Federal Court


Aboriginal Peoples

SELF-GOVERNMENT
Board not properly constituted and did not have jurisdiction to accept and decide petition

Previous Appeal Board consisted of three members whose term had not expired. One member of Previous Appeal Board died and one resigned because of health issues. Mayor was elected. Complaint was received with respect to mayor and complainant’s wife engaging in texting of sexually explicit nature. Band council resolution (BCR) was passed to present petition to remove mayor from office. Third member of Previous Appeal Board was mother of complainant’s wife and two other members could not be reached. Complaints and Appeal Board of Band Council (New Appeal Board) was appointed to hear petition.
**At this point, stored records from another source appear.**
(** After a split, the tree grows one level up. *)
Lemma grow_up bf h h' m n pp kids' fs p q kids1 kids2 child :
  growing bf h m n ((pp, kids') :: fs) p (kids1 ++ kids2) child → kids1 ≠ [] → kids2 ≠ [] →
  h !! q = None → q ≠ 0 →
  rep bf h' pp (GNode p kids1) → rep bf h' pp (GNode q (kids2 ++ [child])) →
  shape bf (S n) (GNode p kids1) → shape bf (S n) (GNode q (kids2 ++ [child])) →
  (∀ x, x ∉ q :: p :: flat_map locs (kids1 ++ kids2) ++ locs child → h' !! x = h !! x) →
  growing bf h' m (S n) fs pp (kids' ++ [GNode p kids1]) (GNode q (kids2 ++ [child])).
Proof.
  intros [(Hpn & Hpk & Hsp) Hn Hk Hc (Hkl & Hks' & Hss) Hlen Hks Hcs Hnd Hdom Hnull]
    Hne1 Hne2 Hqn Hq0 Hrp Hrq Hsp1 Hsq1 Hfr.
  cbn [fst snd spine_locs] in *.
  pose proof (fresh_not_in _ _ _ Hdom Hqn) as Hq.
  pose proof (halves_locs p q kids1 kids2 child) as Hl.
  set (g1 := GNode p kids1) in *. set (g2 := GNode q (kids2 ++ [child])) in *.
  set (M := flat_map locs (kids1 ++ kids2) ++ locs child) in *.
  set (U := pp :: flat_map locs kids' ++ spine_locs fs) in *.
  assert (HL : pp :: flat_map locs (kids' ++ [g1]) ++ locs g2 ++ spine_locs fs ≡ₚ (q :: p :: M) ++ U).
  { rewrite <- Hl, flat_map_snoc. subst U. solve_Permutation. }
  assert (HMU : q :: p :: flat_map locs (kids1 ++ kids2) ++ locs child ++ U = (q :: p :: M) ++ U)
    by (subst M; simpl; by rewrite <- app_assoc).
  assert (Hnd' : NoDup ((q :: p :: M) ++ U)) by (rewrite <- HMU; by apply NoDup_cons).
  assert (HU : ∀ x, x ∈ U → h' !! x = h !! x).
  { intros x Hx. apply Hfr. intros Hx'. apply NoDup_app in Hnd' as (_ & Hd & _). by apply (Hd x). }
  assert (Hkl' : kids' ≠ []) by (intros ->; simpl in Hkl; lia).
  split; try done; rewrite ?HL.
  - rewrite min_key_app by done. eapply spine_frame; [|done]. intros x Hx. apply HU.
    right. apply elem_of_app. by right.
  - rewrite fmap_app. eapply node_at_frame; [apply HU; left|].
    subst g1. simpl. unfold cell at 2. by rewrite <- (min_key_halves p kids1 kids2) by done.
  - rewrite Forall_app, Forall_singleton. split; [|done]. eapply rep_kids_frame; [|done].
    intros x Hx. apply HU. right. apply elem_of_app. by left.
  - rewrite length_app. simpl. lia.
  - by rewrite Forall_app, Forall_singleton.
  - done.
  - eapply (dom_change h h'  _ (q :: p :: M)); [exact Hdom|done|..].
    + intros x. rewrite <- Hl, elem_of_app. intros [?|?].
      * by eapply (rep_locs_in_heap bf h' g1).
      * by eapply (rep_locs_in_heap bf h' g2).
    + intros x. rewrite HL, <- HMU, !elem_of_cons, !elem_of_app. subst M. rewrite !elem_of_app. tauto.
  - rewrite <- HMU, elem_of_cons. by intros [<-|?].
Qed.

(** The parent is full and has a parent: half of it moves to the new node [q],
    to insert above. *)
Lemma grow_split tree h m n pp kids' fs p kids child fuel :
  (3 ≤ branch_factor tree)%nat →
  growing (branch_factor tree) h m n ((pp, kids') :: fs) p kids child →
  length kids = branch_factor tree →
  let r := mbptree_split_node calloc (S (S fuel)) tree p (min_key child) (loc child) h in
  (∃ h' h0, r = Ok (0, tree, h') ∧ calloc h0 = None) ∨
  ∃ kids1 kids2 q h', kids = kids1 ++ kids2 ∧ kids1 ≠ [] ∧ stable h h' ∧
    growing (branch_factor tree) h' m (S n) fs pp (kids' ++ [GNode p kids1])
      (GNode q (kids2 ++ [child])) ∧
    r = insert_at fuel tree pp (min_key (GNode q (kids2 ++ [child]))) q h'.
Proof using calloc_fresh.
  set (bf := branch_factor tree).
  intros Hbf Hg Hfull r. pose proof (up_not_null _ _ _ _ _ _ _ _ _ _ Hg) as Hpp0.
  pose proof Hg as [(Hpn & Hpk & Hsp) Hn Hk Hc (Hkl & Hks' & Hss) Hlen Hks Hcs Hnd Hdom Hnull].
  subst r. simpl in Hpn, Hpk, Hsp, Hn, Hkl, Hks'.
  pose proof Hn as (d & Hd & Hdl & _). cbn [mbptree_split_node]. run (deref_Ok _ _ _ Hd).
  unfold mbptree_node_full. simpl nsize.
  rewrite length_fmap, Hfull, (proj2 (Nat.ltb_lt _ _)), (proj2 (Nat.leb_le _ _)) by (fold bf; lia).
  simpl assertb. rewrite !bind_Ok.
  unfold mbptree_is_root. simpl parent. rewrite (proj2 (Z.eqb_neq _ _)) by done.
  simpl assertb. rewrite !bind_Ok. fold bf.
  destruct (create_node_ok bf pp h) as [[? ->]|(q & Hq0 & Hqn & ->)]; [left; eauto|right].
  rewrite (proj2 (Z.eqb_neq _ _)) by done. set (h1 := <[q := _]> h).
  assert (Hq : q ∉ p :: flat_map locs kids ++ locs child ++ pp :: flat_map locs kids' ++ spine_locs fs)
    by (by eapply fresh_not_in).
  set (U := pp :: flat_map locs kids' ++ spine_locs fs) in *.
  assert (Hnd1 : NoDup (q :: p :: flat_map locs kids ++ locs child)).
  { cut (NoDup ((q :: p :: flat_map locs kids ++ locs child) ++ U)); [by intros [? _]%NoDup_app|].
    simpl. rewrite <- app_assoc. by apply NoDup_cons. }
  assert (Hin1 : ∀ x, x ∈ p :: flat_map locs kids ++ locs child → h1 !! x = h !! x).
  { intros x Hx. apply lookup_insert_ne. intros <-. by apply NoDup_cons in Hnd1 as [? _]. }
  destruct (split_ok tree h1 pp p q kids child (replicate bf (0, 0))) as
    (kids1 & kids2 & h4 & h5 & h6 & -> & Hlen1 & Hne2 & Hrun1 & Hrun2 & Hrun3 & Hrp & Hrq &
     Hfr & Hst); try done.
  { eapply node_at_frame; [|done]. apply Hin1. left. }
  { eapply rep_kids_frame; [|done]. intros x Hx. apply Hin1. right. apply elem_of_app. by left. }
  { eapply rep_frame; [|done]. intros x Hx. apply Hin1. right. apply elem_of_app. by right. }
  { by apply lookup_insert_eq. }
  { apply length_replicate. }
  assert (Hne1 : kids1 ≠ []) by (by destruct kids1).
  exists kids1, kids2, q, h6. split_and!; try done.
  - transitivity h1; [by apply stable_alloc|done].
  - destruct (halves_shape tree p q kids1 kids2 child n); [done..|].
    eapply (grow_up bf h h6 m n); try done.
    intros x Hx. rewrite Hfr by done. apply lookup_insert_ne. intros <-. apply Hx. left.
  - run Hrun1. cbn iota beta. run Hrun2. run Hrun3.
    rewrite min_key_app by done.
    pose proof Hrq as [(d' & Hd' & _) _]. cbn [mbptree_append_node]. run (deref_Ok _ _ _ Hd').
    unfold mbptree_is_root. simpl parent. rewrite (proj2 (Z.eqb_neq _ _)) by done. done.
Qed.

Lemma insert_ok tree fs : ∀ fuel h m n p kids child,
  (3 ≤ branch_factor tree)%nat → growing (branch_factor tree) h m n fs p kids child →
  root tree = loc (plug fs (GNode p kids)) → (2 * length fs ≤ fuel)%nat →
  inserted tree (spine_leaves fs ++ flat_map leaves kids ++ leaves child) h
    (insert_at fuel tree p (min_key child) (loc child) h).
Proof using calloc_fresh.
  induction fs as [|[pp kids'] fs IH]; intros fuel h m n p kids child Hbf Hg Hroot Hfuel;
    pose proof (gr_len _ _ _ _ _ _ _ _ Hg) as Hlen;
    (destruct (decide (length kids = branch_factor tree)) as [Hfull|];
     [|by eapply insert_room; [|lia|]]); rewrite (insert_full tree _ _ _ _ _ _ _ _ ltac:(lia) Hg Hfull).
  - by eapply grow_root.
  - pose proof (up_not_null _ _ _ _ _ _ _ _ _ _ Hg) as Hpp0. simpl up. rewrite (proj2 (Z.eqb_neq _ _)) by done.
    destruct fuel as [|[|fuel]]; [simpl in Hfuel; lia..|].
    destruct (grow_split _ _ _ _ _ _ _ _ _ _ fuel Hbf Hg Hfull) as
      [(h' & h0 & -> & ?)|(kids1 & kids2 & q & h' & -> & Hne & Hst & Hg' & ->)];
      [by eapply inserted_failed|].
    destruct (IH fuel h' _ _ _ _ _ Hbf Hg') as (r' & tree' & h'' & Hrun & Hres).
    { rewrite Hroot. by apply (loc_plug_same fs (GNode pp _) (GNode pp _)). } { simpl in Hfuel. lia. }
    exists r', tree', h''. split; [done|]. destruct Hres as [?|(g' & ? & ? & Hl & ? & ?)]; [by left|].
    right. exists g'. split_and!; [done..| |done|by transitivity h'].
    rewrite Hl. simpl. rewrite !flat_map_snoc, !flat_map_app, <- !app_assoc. simpl. done.
Qed.
End insert.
Applicants asserted petition and BCR did not conform to requirements. New meeting was held and present BCR was passed authorizing filing of new BCR with same allegations and goal of removing mayor. New Appeal Board conducted hearing but did not allow mayor to see second BCR. There was dispute as to whether mayor was permitted in hearing room for first hour and half. When mayor was present he was not allowed to see evidence presented against him. New Appeal Board declared elected mayor ineligible to hold office of Mayor and appointed second in mayoral elections to serve as mayor. Applicants asserted New Appeal Board was not properly constituted. Applicants sought judicial review. Application granted. New appeal Board was not properly constituted and did not have jurisdiction to accept and decide petition. Process followed in establishing New Appeal Board was improper and unreasonable. It was incumbent on respondents to make every effort to contact at least remaining two Board members to participate in meetings before taking any action to remove or replace them. Respondents did not do so and were unreasonable in removing and replacing two members of Previous Appeal Board. Not giving mother of wife of complainant opportunity to address her alleged conflict of interest was unfair and unreasonable. Apparent urgency in dealing with perceived improper relationship between mayor and complainant’s wife did not excuse summary dissolution of Previous Appeals Board, subsequent meeting of New Appeal Board to discuss respondents’ petition and evidence needed for petition to succeed. Actions were taken in absence of mayor and without his knowledge. Process was not totally independent or free from bias. Process taken for removal of mayor was fatally flawed.

Tait v. Johnson (Nov. 20, 2014, F.C., Michael D. Manson J., File No. T-1821-14) 247 A.C.W.S. (3d) 738.